Second, I have gotten into the habit of sharing my schedule with only some people so that whenever I walk into a room people are always surprised and happy to see me. Now that might not be the best use of my communication skills but it’s nice to know that just showing up can make people happy. Though this was true before, my ever-lingering presence on campus and at work made my existence a little more assured so now me showing up is a nice surprise for those around me. I am sure it will run its course of the next couple of weeks but at least for now it nice to see.
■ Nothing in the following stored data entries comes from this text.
(* ===== verification/UnaryDedup.v ===== *)
(** Deduplication of replay-safe unary calls:
    [packages/common/src/cognis/executor/unary_dedup.py].

    [UnaryDedupCache] keeps finished results and in-flight futures by call id, both
    in insertion order.  Futures are shared with every joined caller, so they live
    in a store and are named by their index; a joined caller may also cancel its
    future from outside.  The methods never await: each runs at one reading [now]
    of the monotonic clock (microseconds).  Result dictionaries are of the abstract
    type [V]. *)

From S2P Require Import Prelude.

Definition REPLAY_SAFE_UNARY_METHODS : list string :=
  ["tool.list"; "tool.result_fetch"; "lsp.status"; "shell.background_status";
   "local_model.status"; "local_model.show"; "llm.discover_models";
   "executor.mcp.reload_credentials"].

Definition is_replay_safe_unary_method (method : string) : bool :=
  bool_decide (method ∈ REPLAY_SAFE_UNARY_METHODS).

(** Terminal frames: a result, or a JSON-RPC error the cache itself made. *)
Inductive frame (V : Type) :=
| FResult (v : V)
| FError (code : Z) (message : string).
Arguments FResult {V} v.
Arguments FError {V} code message.

Inductive future (V : Type) :=
| Pending
| Resolved (r : frame V)
| Cancelled.
Arguments Pending {V}.
Arguments Resolved {V} r.
Arguments Cancelled {V}.

Inductive error := UnaryCallConflict | OutOfFuel.

Section Cache.
Context {V : Type} (max_entries : nat) (ttl_seconds : Z).

Record cache := Cache {
  _entries : list (string * (string * Z * frame V));
  _inflight : list (string * (string * nat));
  futures : list (future V);
}.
Third, people have stopped complaining around me. Now that is not something I’ve ever said or have done but it’s one of those things when someone is walking around with a peg leg and a cane most people feel less inclined to rant about the guy who was going too slow down the street.

Fourth, now that I am recovering and going long distances is a bit of chore I found that saying I am tired and want to rest get taken a bit more seriously. Though that is not to say that I hadn’t been getting tired in the afternoons like a kindergartener but now people are more accepting when I put my head down and take a small snooze for about 20 minutes throughout the day.
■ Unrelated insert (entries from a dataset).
(* ===== verification/JsonStream.v ===== *)
(** Streamed JSON arguments: [packages/common/src/cognis/json_stream.py].

    Fragments of a tool call's JSON arguments are merged into one accumulated text
    although providers replay prefixes, restart at an overlap or resend a corrected
    object.  The JSON decoder is a parameter: [loads] either returns an object,
    another value, or the message and position of its error; [raw_decode] decodes
    at a position and returns the value with the end position. *)

From S2P Require Import Prelude.

Record IncrementalJsonMergeResult := Merge {
  merged : text;
  emitted : text;
  replaced : bool;
}.

Section Json.
Context {obj : Type} `{EqDecision obj}.

Inductive decoded :=
| Object (o : obj)
| OtherValue
| JSONDecodeError (msg : string) (pos : nat).

Context (loads : text → decoded) (raw_decode : text → nat → option (option obj * nat)).

Definition _parse_json_object (raw : text) : option obj :=
  let raw := strip raw in
  if bool_decide (raw = []) then None
  else match loads raw with
       | Object o => Some o
       | _ => None
       end.

(** The loop of [recover_trailing_json_object] from position [pos], [rest] being the
    text from there on. *)
Fixpoint recover_loop (raw : text) (pos : nat) (rest : text) (recovered : option obj) : option obj :=
  match rest with
  | [] => recovered
  | char :: rest =>
      let recovered :=
        if bool_decide (char ≠ Ascii.ascii_of_nat 123) then recovered
        else match raw_decode raw pos with
             | None => recovered
             | Some (None, _) => recovered
             | Some (Some parsed, end_) =>
                 if bool_decide (strip (drop end_ raw) ≠ []) then recovered else Some parsed
             end in
      recover_loop raw (S pos) rest recovered
  end.

Definition recover_trailing_json_object (raw : text) : option obj :=
  let raw := strip raw in
  if bool_decide (raw = []) then None else recover_loop raw 0 raw None.

Definition structural_chars : text :=
  tx "{}[],: " ++ [Ascii.ascii_of_nat 9; Ascii.ascii_of_nat 13; Ascii.ascii_of_nat 10].

Definition _is_structural_continuation (existing incoming : text) : bool :=
  if bool_decide (_parse_json_object incoming = None)
     && existsb (λ char, bool_decide (char ∉ structural_chars)) incoming
  then false
  else
    let combined := strip (existing ++ incoming) in
    if negb (startswith combined (tx "{")) then false
    else match loads combined with
         | JSONDecodeError msg pos =>
             (pos =? length combined)%nat
             && bool_decide (msg ∈ ["Expecting value";
                  "Expecting property name enclosed in double quotes"; "Expecting ',' delimiter"])
         | Object _ => true
         | OtherValue => false
         end.

(** [for overlap in range(n, 0, -1)] *)
Fixpoint overlap_loop (n : nat) (existing incoming : text) : option nat :=
  match n with
  | O => None
  | S n' => if endswith existing (take n incoming) then Some n else overlap_loop n' existing incoming
  end.

Definition merge_incremental_json_fragment (existing incoming : text) : IncrementalJsonMergeResult :=
  if bool_decide (incoming = []) then Merge existing [] false
  else if bool_decide (existing = []) then Merge incoming incoming false
  else if startswith incoming existing then Merge incoming (drop (length existing) incoming) false
  else if _is_structural_continuation existing incoming then
    Merge (existing ++ incoming) incoming false
  else if startswith existing incoming then Merge existing [] false
  else
    let existing_object := _parse_json_object existing in
    let incoming_object := _parse_json_object incoming in
    if bool_decide (incoming_object ≠ None) && bool_decide (existing_object = None)
       && (length existing <=? length incoming)%nat
    then Merge incoming incoming true
    else if bool_decide (incoming_object ≠ None) && bool_decide (existing_object ≠ None)
            && bool_decide (existing_object ≠ incoming_object)
    then Merge incoming incoming true
    else match overlap_loop (Nat.min (length existing) (length incoming)) existing incoming with
         | Some overlap => Merge (existing ++ drop overlap incoming) (drop overlap incoming) false
         | None => Merge (existing ++ incoming) incoming false
         end.

(** A stream of fragments folded into the accumulator, and what a consumer that
    appends every emitted piece (starting afresh on a replacement) has seen. *)
Definition accumulate (fragments : list text) : text :=
  foldl (λ acc fragment, merged (merge_incremental_json_fragment acc fragment)) [] fragments.

Fixpoint consume (acc seen : text) (fragments : list text) : text :=
  match fragments with
  | [] => seen
  | fragment :: fragments =>
      let r := merge_incremental_json_fragment acc fragment in
      consume (merged r) (if replaced r then emitted r else seen ++ emitted r) fragments
  end.

(** ** Lemmas *)

Lemma overlap_loop_spec n existing incoming :
  match overlap_loop n existing incoming with
  | Some k => (0 < k ≤ n)%nat ∧ take k incoming `suffix_of` existing ∧
              ∀ j, (k < j ≤ n)%nat → ¬ take j incoming `suffix_of` existing
  | None => ∀ j, (0 < j ≤ n)%nat → ¬ take j incoming `suffix_of` existing
  end.
Proof.
  induction n as [|n IH]; [simpl; intros; lia|]. cbn [overlap_loop]. unfold endswith. case_bool_decide as Hs.
  - split; [lia|]. split; [done|]. intros; lia.
  - destruct (overlap_loop n existing incoming) as [k|].
    + destruct IH as (? & ? & Hmax). split; [lia|]. split; [done|]. intros j Hj.
      destruct (decide (j = S n)) as [->|]; [done|]. apply Hmax. lia.
    + intros j Hj. destruct (decide (j = S n)) as [->|]; [done|]. apply IH. lia.
Qed.

Lemma merge_shape existing incoming :
  let r := merge_incremental_json_fragment existing incoming in
  if replaced r then merged r = incoming ∧ emitted r = incoming
  else merged r = existing ++ emitted r.
Proof.
  unfold merge_incremental_json_fragment.
  repeat case_match; simpl; bool_facts; subst; rewrite ?app_nil_r; try done.
  unfold startswith in *. bool_facts.
  match goal with H : _ `prefix_of` _ |- _ => destruct H as [k ->] end. by rewrite drop_app_length.
Qed.

(** ** Properties *)

(** What is emitted is what is accumulated: whatever fragments a provider sends,
    a consumer that appends each emitted piece, and starts afresh only when told
    that the accumulation was replaced, holds exactly the accumulated text. *)
Theorem emitted_reconstructs_merged fragments :
  consume [] [] fragments = accumulate fragments.
Proof.
  unfold accumulate. generalize (@nil Ascii.ascii) as acc. 
  induction fragments as [|f fs IH]; intros acc; simpl; [done|]. rewrite <- IH.
  pose proof (merge_shape acc f) as Hs. simpl in Hs. destruct (replaced _); [|by rewrite Hs].
  by destruct Hs as [-> ->].
Qed.

(** An accumulation is never cut down by accident: the merged text extends the
    existing one (and a fragment that replays it, or continues it from a replayed
    prefix, adds exactly the new suffix), unless the fragment is a complete JSON
    object that replaces an incomplete accumulation no longer than itself, or a
    complete object it differs from. *)
Theorem accumulation_never_truncated existing incoming :
  let r := merge_incremental_json_fragment existing incoming in
  (replaced r = false ∧ existing `prefix_of` merged r ∧ emitted r `suffix_of` incoming) ∨
  (replaced r = true ∧ merged r = incoming ∧
   ∃ o, _parse_json_object incoming = Some o ∧
     match _parse_json_object existing with
     | None => (length existing ≤ length incoming)%nat
     | Some o' => o' ≠ o
     end).
Proof.
  assert (∀ e, e `suffix_of` incoming →
    let r := Merge (existing ++ e) e false in
    replaced r = false ∧ existing `prefix_of` merged r ∧ emitted r `suffix_of` incoming) as Happ.
  { intros e He. simpl. split; [done|]. split; [by apply prefix_app_r|done]. }
  assert (Merge existing [] false = Merge (existing ++ []) [] false) as Hnil by by rewrite app_nil_r.
  unfold merge_incremental_json_fragment.
  case_bool_decide as Hi; [left; rewrite Hnil; apply Happ, suffix_nil|].
  case_bool_decide as He; [left; subst; by apply (Happ incoming)|].
  destruct (startswith incoming existing) eqn:Hp.
  { left. unfold startswith in Hp. apply bool_decide_eq_true in Hp as [k ->].
    rewrite drop_app_length. apply Happ. by apply suffix_app_r. }
  case_match; [left; by apply Happ|].
  destruct (startswith existing incoming); [left; rewrite Hnil; apply Happ, suffix_nil|].
  destruct (_parse_json_object incoming) as [o|] eqn:Ho; simpl.
  - destruct (_ && (_ <=? _)%nat) eqn:Hfirst; [right; bool_facts|].
    { split; [done|]. split; [done|]. exists o. split; [done|].
      destruct (_parse_json_object existing); [done|]. by apply Nat.leb_le. }
    destruct (_ && bool_decide (_ ≠ _)) eqn:Hdiff; [right; bool_facts|].
    { split; [done|]. split; [done|]. exists o. split; [done|].
      destruct (_parse_json_object existing); naive_solver. }
    left. destruct (overlap_loop _ _ _); apply Happ; [apply suffix_drop|done].
  - left. destruct (overlap_loop _ _ _); apply Happ; [apply suffix_drop|done].
Qed.

(** An overlapping restart is spliced at its longest overlap: when the fragment
    neither replays the accumulation nor continues it structurally and neither text
    is a complete object, exactly the longest prefix of the fragment that ends the
    accumulation is dropped. *)
Theorem restart_spliced_at_longest_overlap existing incoming :
  incoming ≠ [] → existing ≠ [] →
  ¬ existing `prefix_of` incoming → ¬ incoming `prefix_of` existing →
  _is_structural_continuation existing incoming = false →
  _parse_json_object incoming = None →
  ∃ k, merge_incremental_json_fragment existing incoming =
         Merge (existing ++ drop k incoming) (drop k incoming) false ∧
       (k ≤ length incoming)%nat ∧ take k incoming `suffix_of` existing ∧
       ∀ j, (k < j ≤ length incoming)%nat → ¬ take j incoming `suffix_of` existing.
Proof.
  intros Hi He Hp1 Hp2 Hs Hpi. unfold merge_incremental_json_fragment, startswith.
  rewrite !bool_decide_false, Hs, Hpi by done. rewrite (bool_decide_false (None ≠ None)) by tauto. simpl.
  pose proof (overlap_loop_spec (length existing `min` length incoming) existing incoming) as Hl.
  assert (∀ j, (j ≤ length incoming)%nat → take j incoming `suffix_of` existing →
            (j ≤ length existing `min` length incoming)%nat) as Hlen.
  { intros j Hj Hsuf%suffix_length. rewrite length_take in Hsuf. lia. }
  destruct (overlap_loop _ existing incoming) as [k|].
  - destruct Hl as (Hk & Hsuf & Hmax). exists k. split; [done|]. split; [lia|]. split; [done|].
    intros j Hj Hsj. apply (Hmax j); [|done]. specialize (Hlen j). lia || (split; [lia|apply Hlen; [lia|done]]).
  - exists 0%nat. rewrite drop_0. split; [done|]. split; [lia|]. split; [apply suffix_nil|].
    intros j Hj Hsj. apply (Hl j); [|done]. split; [lia|]. apply Hlen; [lia|done].
Qed.

Lemma recover_loop_spec raw pos rest r :
  rest = drop pos raw →
  let ok p := raw !! p = Some (Ascii.ascii_of_nat 123) ∧
              ∃ o e, raw_decode raw p = Some (Some o, e) ∧ strip (drop e raw) = [] in
  match recover_loop raw pos rest r with
  | Some o => r = Some o ∧ (∀ p, (pos ≤ p)%nat → ¬ ok p) ∨
      ∃ p e, (pos ≤ p)%nat ∧ raw_decode raw p = Some (Some o, e) ∧ strip (drop e raw) = [] ∧
             ∀ p', (p < p')%nat → ¬ ok p'
  | None => r = None ∧ ∀ p, (pos ≤ p)%nat → ¬ ok p
  end.
Proof.
  intros Hrest ok. revert pos r Hrest. induction rest as [|char rest IH]; intros pos r Hrest; simpl.
  - assert (∀ p, (pos ≤ p)%nat → ¬ ok p) as Hno.
    { intros p Hp [Hc _]. apply lookup_lt_Some in Hc. apply (f_equal length) in Hrest.
      rewrite length_drop in Hrest. simpl in Hrest. lia. }
    destruct r; [by left|done].
  - assert (raw !! pos = Some char) as Hchar.
    { rewrite <- (Nat.add_0_r pos), <- lookup_drop, <- Hrest. done. }
    assert (rest = drop (S pos) raw) as Hrest'.
    { rewrite <- Nat.add_1_r, <- drop_drop, <- Hrest. done. }
    set (r' := if bool_decide (char ≠ _) then _ else _).
    specialize (IH (S pos) r' Hrest').
    assert ((r' = r ∧ ¬ ok pos) ∨ ∃ o e, r' = Some o ∧ raw_decode raw pos = Some (Some o, e) ∧
              strip (drop e raw) = []) as Hr'.
    { subst r'. case_bool_decide as Hc; [left; split; [done|]; intros [? _]; congruence|].
      destruct (raw_decode raw pos) as [[[o|] e]|] eqn:Hd;
        [|left; split; [done|]; intros (_ & ? & ? & Hd' & _); congruence..].
      case_bool_decide as Hs; [left; split; [done|]; intros (_ & o' & e' & Hd' & Hs'); simplify_eq; congruence|].
      right. exists o, e. split; [done|]. split; [done|].
      destruct (decide (strip (drop e raw) = [])); [done|tauto]. }
    assert (∀ p, (pos ≤ p)%nat → ¬ ok pos → (∀ p, (S pos ≤ p)%nat → ¬ ok p) → ¬ ok p) as Hext.
    { intros p Hp H1 H2. destruct (decide (p = pos)) as [->|]; [done|]. apply H2. lia. }
    destruct (recover_loop raw (S pos) rest r') as [o|].
    + destruct IH as [[Ho Hno]|(p & e & Hp & Hd & Hs & Hmax)].
      * destruct Hr' as [[Heq Hpos]|(o' & e & Heq & Hd & Hs)].
        -- left. split; [congruence|]. intros p Hp. by apply Hext.
        -- right. exists pos, e. split; [lia|]. split; [congruence|]. split; [done|].
           intros p' Hp'. apply Hno. lia.
      * right. exists p, e. split; [lia|]. done.
    + destruct IH as [Ho Hno]. destruct Hr' as [[Heq Hpos]|(o' & e & Heq & _)]; [|congruence].
      split; [congruence|]. intros p Hp. by apply Hext.
Qed.

(** Recovery returns the object of the last opening brace from which a complete
    object runs to the end of the text, and nothing exactly when there is none. *)
Theorem recover_returns_last_object raw :
  let t := strip raw in
  let ok p := t !! p = Some (Ascii.ascii_of_nat 123) ∧
              ∃ o e, raw_decode t p = Some (Some o, e) ∧ strip (drop e t) = [] in
  match recover_trailing_json_object raw with
  | Some o => ∃ p e, raw_decode t p = Some (Some o, e) ∧ strip (drop e t) = [] ∧
                     ∀ p', (p < p')%nat → ¬ ok p'
  | None => ∀ p, ¬ ok p
  end.
Proof.
  intros t ok. unfold recover_trailing_json_object. fold t. case_bool_decide as Ht.
  - intros p [Hp _]. by rewrite Ht in Hp.
  - pose proof (recover_loop_spec t 0 t None eq_refl) as Hl. simpl in Hl.
    destruct (recover_loop t 0 t None).
    + destruct Hl as [[? _]|(p & e & _ & ?)]; [done|]. by exists p, e.
    + destruct Hl as [_ Hl]. intros p. apply Hl. lia.
Qed.
End Json.

(** ** Witness: a restart in the middle of a key *)

Lemma restart_spliced_at_longest_overlap_witness :
  let loads := λ _ : text, @JSONDecodeError nat "Expecting value" 0 in
  ∃ k, merge_incremental_json_fragment loads (tx "{'a': 1, 'bc") (tx "'bcd': 2}") =
         Merge (tx "{'a': 1, 'bc" ++ drop k (tx "'bcd': 2}")) (drop k (tx "'bcd': 2}")) false ∧ (k ≤ 9)%nat.
Proof.
  intros loads.
  destruct (restart_spliced_at_longest_overlap loads (λ _ _, None) (tx "{'a': 1, 'bc") (tx "'bcd': 2}"))
    as (k & Hk & Hle & _).
  - done.
  - done.
  - refine (bool_decide_eq_true_1 _ _). vm_compute. reflexivity.
  - refine (bool_decide_eq_true_1 _ _). vm_compute. reflexivity.
  - vm_compute. reflexivity.
  - vm_compute. reflexivity.
  - exists k. split; [exact Hk|exact Hle].
Defined.

Example restart_spliced_example :
  merge_incremental_json_fragment (λ _ : text, @JSONDecodeError nat "Expecting value" 0)
    (tx "{'a': 1, 'bc") (tx "'bcd': 2}") = Merge (tx "{'a': 1, 'bcd': 2}") (tx "d': 2}") false.
Proof. vm_compute. reflexivity. Qed.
Fifth, I have an epic story to tell as my car accident was a standard car accident. Now, obviously not something to boast about but if you have a good story to tell about how it happened it does make the pain of it actually happening a little less painful.

Sixth, the next six to eight weeks I have a whole new realm of jokes that I previously didn’t get access to because I was more able-bodied. Though I am sure people will tire of it sooner than that I still get a kick of telling people that normally I would drive but with my driving foot in a boot I really have only two speeds, really slow and really fast so putting me behind the wheel might not necessarily be the best idea.

Lastly, now whenever I say inspirational stuff it has a bit more weight to it. Not that I didn’t say these things before but when you’re being told that you have to live your life like there is no tomorrow by a guy who could have died I guess people take that more seriously. Kind of like a near-death experience street cred. But hey, I will take what I can get.

It’s not all bad getting an injury and how much can I really complain when the response of my family and friends is an outpouring of love. Though I might have fractures and broken bones, torn ligaments, a collapsed lung what I have gotten back is the reassurance that I have chosen and been given great people in my life, and could I really ask for much more than that… though pancakes does sound really good right now.

Funny Boy

I have a serious nature by default, one which I inherited from my father along with a sarcastic tone.  That’s not to say that everything has to be serious, but the words that I speak carry a dry wit, a calm sensibility, or an almost ridiculous notion on every utterance. Truth be told, I can’t help it. It’s a consequence of my always overthinking nature – which as I have said before gets me in more trouble than it’s worth.  Now, that is to say; I do have my moments of comedy. But in the grand scheme of existence, I default to talking about the nuances of life instead of saying something funny.

It’s problematic, as you might know, to constantly bog down a conversation with reality.  It makes for conversations that carry too much weight and (much to the chagrin of social scientists everywhere) people don’t want to talk about that type of stuff all the time.  Against my best efforts, my conversations can become humorous and light. Which are always a joy to have but I don’t know how to get there except frequent happy accidents.

What can I do, this reflection all came to head with the fact that I became unfunny, which to some isn’t a huge difference. But, it was something that I had taken for granted.  For the life of me, I couldn’t comprehend how the change happened. What was left is seriousness and the weight it carries.

Usually, that’s not usually an issue; I am young and healthy so I know how to wear the weight, it’s just that my favorite thing in the world is people’s smiles.  Now try to get someone to smile when you are talking about the various problems of life and history.  Usually, that only makes a handful of people happy.

Humor is, at least to me, is about taking the world and changing it in such a way that sad thoughts can become a happy one. My goal in life is to understand pretty much everything this world has to offer and that includes what makes people happy.

Now I am not going to say that I have to change my serious nature; it keeps me on track and surprisingly calm about most things in life.  What I do need is to lighten up a little, allow things to be stretched and skewed a little bit. That little twist is sometimes the thing that changes crying from sadness and crying from laughter. So wish me luck on this endeavor, god knows I will need it.